Meski begitu, Panwaslih menyatakan masih menelusuri apakah insiden ini benar-benar melibatkan tim sukses dari kedua paslon atau hanya individu tertentu. Namun, dugaan praktik bagi-bagi uang sudah lama menjadi isu panas di masyarakat, dengan kabar bahwa “serangan fajar” berupa pembagian uang Rp200 ribu per orang sudah tersebar jauh-jauh hari.
Ketua LIN Aceh Angkat Bicara*
Ketua Lembaga Investigasi Negara (LIN) Provinsi Aceh, Bukhari, turut memberikan tanggapan. Ia menyayangkan maraknya praktik politik uang dalam Pilkada Banda Aceh 2024.

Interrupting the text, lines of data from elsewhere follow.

(* ===== verification/OutboxRun.v ===== *)
(** * The outbox operations and their guarantees

    The operations of [Outbox.v] are runs of the transition system of
    [OutboxSafety.v], under every fault schedule, so its invariant holds of the
    running processor; then the behaviour of each operation: what a claim
    takes, what the outcome of an event is, retry delays, the reaper and the
    operator's recovery. *)

From Stdlib Require Import ZArith Lia.
From S2P Require Import Prelude Sql GoFloat GoText Outbox OutboxSafety.
Open Scope Z_scope.

(** ** Operations as runs of the system *)

Section simulation.
Context (o : Outbox) (Hmax : 0 < MaxRetries (retryPolicy o)).

(** Assertions about a state: the invariant, the leases handed out are in
    [U], the reads in [L] have been made. *)
Definition ghost (U : uuid → Prop) (L : list (uuid * uuid * Z)) (s : sys) : Prop :=
  outbox_inv o s ∧ (∀ l, l ∈ used s → U l) ∧ ∀ x, x ∈ L → x ∈ reads s.

(** [m] is a run of the system, whatever fails: from a state with the
    committed table and [P], to one with the committed table after it and
    [Q]. *)
Definition sim {A} (P : sys → Prop) (m : outboxM A)
    (Q : result (err outbox_error) A → sys → Prop) : Prop :=
  ∀ w s, tbl s = outbox_events (committed w) → P s →
    ∃ s', rtc (ostep o) s s' ∧ tbl s' = outbox_events (committed (m w).2) ∧ Q (m w).1 s'.

Lemma sim_keeps {A} (P : sys → Prop) (m : outboxM A) : keeps m → sim P m (λ _, P).
Proof. intros Hm w s Ht HP. exists s. by rewrite Hm. Qed.
Lemma sim_bind {A B} P (m : outboxM A) Q (k : A → outboxM B) R :
  sim P m Q → (∀ a, sim (Q (Ok a)) (k a) R) → (∀ e s, Q (Err e) s → R (Err e) s) →
  sim P (bind m k) R.
Proof.
  intros Hm Hk He w s Ht HP. destruct (Hm w s Ht HP) as (s1 & Hr1 & Ht1 & HQ). unfold bind.
  destruct (m w) as [[a|e] w1]; simpl in *.
  - destruct (Hk a w1 s1 Ht1 HQ) as (s2 & Hr2 & Ht2 & HR). exists s2. split; [unfold reachable in *; by etrans|done].
  - exists s1. split_and!; [done..|]. by apply He.
Qed.
Lemma sim_seq {A B} (P P' R : sys → Prop) (m : outboxM A) (k : A → outboxM B) :
  sim P m (λ _, P') → (∀ a, sim P' (k a) (λ _, R)) → (∀ s, P' s → R s) →
  sim P (bind m k) (λ _, R).
Proof. intros Hm Hk HP. by eapply sim_bind. Qed.
Lemma sim_attempt {A} P (m : outboxM A) (Q : sys → Prop) :
  sim P m (λ _, Q) → sim P (attempt m) (λ _, Q).
Proof. intros Hm w s Ht HP. specialize (Hm w s Ht HP). unfold attempt. by destruct (m w). Qed.

Lemma sim_attempt_result {A} P (m : outboxM A) Q :
  sim P m Q → sim P (attempt m) (λ r s, ∃ r', r = Ok r' ∧ Q r' s).
Proof.
  intros Hm w s Ht HP. destruct (Hm w s Ht HP) as (s' & Hr & Ht' & HQ). exists s'.
  unfold attempt. destruct (m w). eauto.
Qed.

(** A guarded update of one row is a step when its effect on the table is. *)
Lemma sim_update U L label text k c f :
  (∀ s, (∀ x, x ∈ L → x ∈ reads s) →
     ostep o s (Sys (update_where k c f (tbl s)).2 (used s) (reads s) (attempts s))) →
  sim (ghost U L) (pool_stmt label (update_event text k c f)) (λ _, ghost U L).
Proof.
  intros Hstep w s Ht HP.
  assert (∀ s', s' = committed w ∨ text_ok text = true ∧
            outbox_events s' = (update_where k c f (tbl s)).2 →
          ∃ t, rtc (ostep o) s t ∧ tbl t = outbox_events s' ∧ ghost U L t) as Hres.
  { intros s' [->|[_ Hs']]; [by exists s|]. rewrite Hs'. eexists.
    destruct HP as (Hinv & HU & HL). specialize (Hstep s HL).
    split; [by apply rtc_once|]. split; [done|]. split; [by eapply ostep_inv|done]. }
  apply Hres. rewrite Ht. unfold pool_stmt, update_event.
  destruct (update_where k c f (outbox_events (committed w))), (text_ok text), (next_fault w);
    simpl; auto.
Qed.
Definition SuspendSCIMUsersForConnection (tenant connection : uuid) : rbacM Z :=
  with_tx "begin suspend transaction" (
    let! n := suspendSCIMUsers tenant connection in
    commit_tx "commit suspend" ;;; ret n).
End guard.

(** ** Explicit permissions (internal/permission) *)

Module Permission.
Record PDB := MkPDB {
  permissions : gset (uuid * uuid * string);
  p_users : gmap uuid uuid (* tenant of each user *)
}.

Inductive perm_error := ErrInvalidScope.
Abbreviation permM A := (sqlM PDB perm_error A).

Section store.
(** Postgres reads the text of a uuid parameter. *)
Context (pg_uuid : string → option uuid).

Definition invalid_scope (workspaceID userID permission : string) : bool :=
  (workspaceID ≟ "") || (userID ≟ "") || (permission ≟ "").

Definition HasPermission (workspaceID userID permission : string) : permM bool :=
  if invalid_scope workspaceID userID permission then fail ErrInvalidScope
  else pool_stmt "permission.HasPermission" (λ s,
    match pg_uuid workspaceID, pg_uuid userID with
    | Some w, Some u => Ok (bool_decide ((w, u, permission) ∈ permissions s), s)
    | _, _ => Err InvalidText
    end).

(** Both the user and the granter belong to the workspace. *)
Definition grant_stmt (workspaceID userID permission grantedBy : string) : stmt PDB () := λ s,
  match pg_uuid workspaceID, pg_uuid userID,
        (if grantedBy ≟ "" then Some None else Some <$> pg_uuid grantedBy) with
  | Some w, Some u, Some by_ =>
      if bool_decide ((w, u, permission) ∈ permissions s) then Ok (tt, s)
      else if (p_users s !! u ≟ Some w) && from_option (λ g, p_users s !! g ≟ Some w) true by_
      then Ok (tt, MkPDB ({[(w, u, permission)]} ∪ permissions s) (p_users s))
      else Err ForeignKeyViolation
  | _, _, _ => Err InvalidText
  end.

Definition Grant (workspaceID userID permission grantedBy : string) : permM () :=
  if invalid_scope workspaceID userID permission then fail ErrInvalidScope
  else pool_stmt "permission.Grant" (grant_stmt workspaceID userID permission grantedBy).

Definition Revoke (workspaceID userID permission : string) : permM () :=
  if invalid_scope workspaceID userID permission then fail ErrInvalidScope
  else pool_stmt "permission.Revoke" (λ s,
    match pg_uuid workspaceID, pg_uuid userID with
    | Some w, Some u => Ok (tt, MkPDB (permissions s ∖ {[(w, u, permission)]}) (p_users s))
    | _, _ => Err InvalidText
    end).
End store.
End Permission.
(** The entries grant exactly the declared access. *)
Lemma entries_exact rid sp :
  (∃ key, is_Some (col_groups c !! key) ∧ key.1.1.1 = rid ∧ sp ∈ ae_AllowedSpiffeIds (entry c key)) ↔
  may_access ws db now rid sp.
Proof using Hc.
  split.
  - intros ([[[rid' a] p] q] & Hk & <- & Hsp). simpl in *.
    apply (cl_keys _ _ _ (collect_rules_spec _ _ _ Hc)) in Hk as [[? [=]]|(rule & Hrule & Hkey)].
    assert (ResourceID rule = rid') as Hrid by (unfold rule_key in Hkey; congruence).
    destruct (proj1 (available_granted ws db rid' (GroupID rule))) as (r & Hr & Hav & _); [eauto|].
    apply (entry_allowed rid' a p q r) in Hsp as (gid & d & Hg & Hd & Hp); [|done|apply Hav].
    apply key_groups in Hg as (rule' & Hrule' & Hkey' & <-).
    assert (ResourceID rule' = rid') as Hrid' by (unfold rule_key in Hkey'; congruence).
    destruct (proj1 (available_granted ws db rid' (GroupID rule'))) as (r' & Hr' & Hav' & Hgr); [eauto|].
    simplify_eq. exists r, (GroupID rule'), d. auto.
  - intros (r & gid & d & Hr & Hav & Hgr & Hd & Hp).
    destruct (proj2 (available_granted ws db rid gid)) as (rule & Hrule & Hrid & Hgid); [eauto|].
    exists (rule_key rule). split_and!.
    + apply (cl_keys _ _ _ (collect_rules_spec _ _ _ Hc)). eauto.
    + done.
    + unfold rule_key. apply (entry_allowed _ _ _ _ r); [by rewrite Hrid|apply Hav|].
      exists gid, d. split_and!; try done. apply key_groups. by exists rule.
Qed.
End order.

“Kami meminta Panwaslih Kota Banda Aceh untuk mengungkap kasus ini secara objektif dan transparan kepada masyarakat. Jangan ada yang ditutupi,” ujar Bukhari. Ia juga menekankan pentingnya langkah tegas dari lembaga terkait, termasuk Panwaslih, Sentra Gakkumdu, dan pihak kepolisian, dalam mengusut dugaan politik uang oleh paslon nomor urut 1 dan 3.
Menurut Bukhari, pasangan calon yang terbukti melakukan politik uang tidak hanya menghadapi sanksi hukum tetapi juga merusak integritas proses demokrasi. Ia memaparkan sejumlah sanksi yang dapat dikenakan kepada pelaku:
1. Sanksi Administratif
Berdasarkan Peraturan KPU Nomor 25 Tahun 2013, pelanggar dapat dikenakan:
● Pembatalan pencalonan.
● Diskualifikasi dari kontestasi pemilihan.
2. Sanksi Berdasarkan UU Pilkada
● Pasal 187A:
Setiap orang yang menjanjikan atau memberikan uang/materi lainnya untuk memengaruhi pemilih dapat dihukum:
Penjara paling singkat 3 tahun dan paling lama 6 tahun.
Denda paling sedikit Rp200 juta dan paling banyak Rp1 miliar.
● Pasal 187B:
Kandidat atau tim sukses yang terbukti melakukan politik uang juga dapat dijatuhi sanksi administratif berupa pembatalan sebagai peserta pemilu oleh KPU.
Bukhari menegaskan bahwa pemberantasan politik uang adalah tanggung jawab bersama untuk menjaga keadilan dan integritas demokrasi di Aceh.
“Tidak ada maling yang mau mengaku,” pungkasnya. Namun, keadilan harus ditegakkan demi masa depan Banda Aceh yang lebih baik.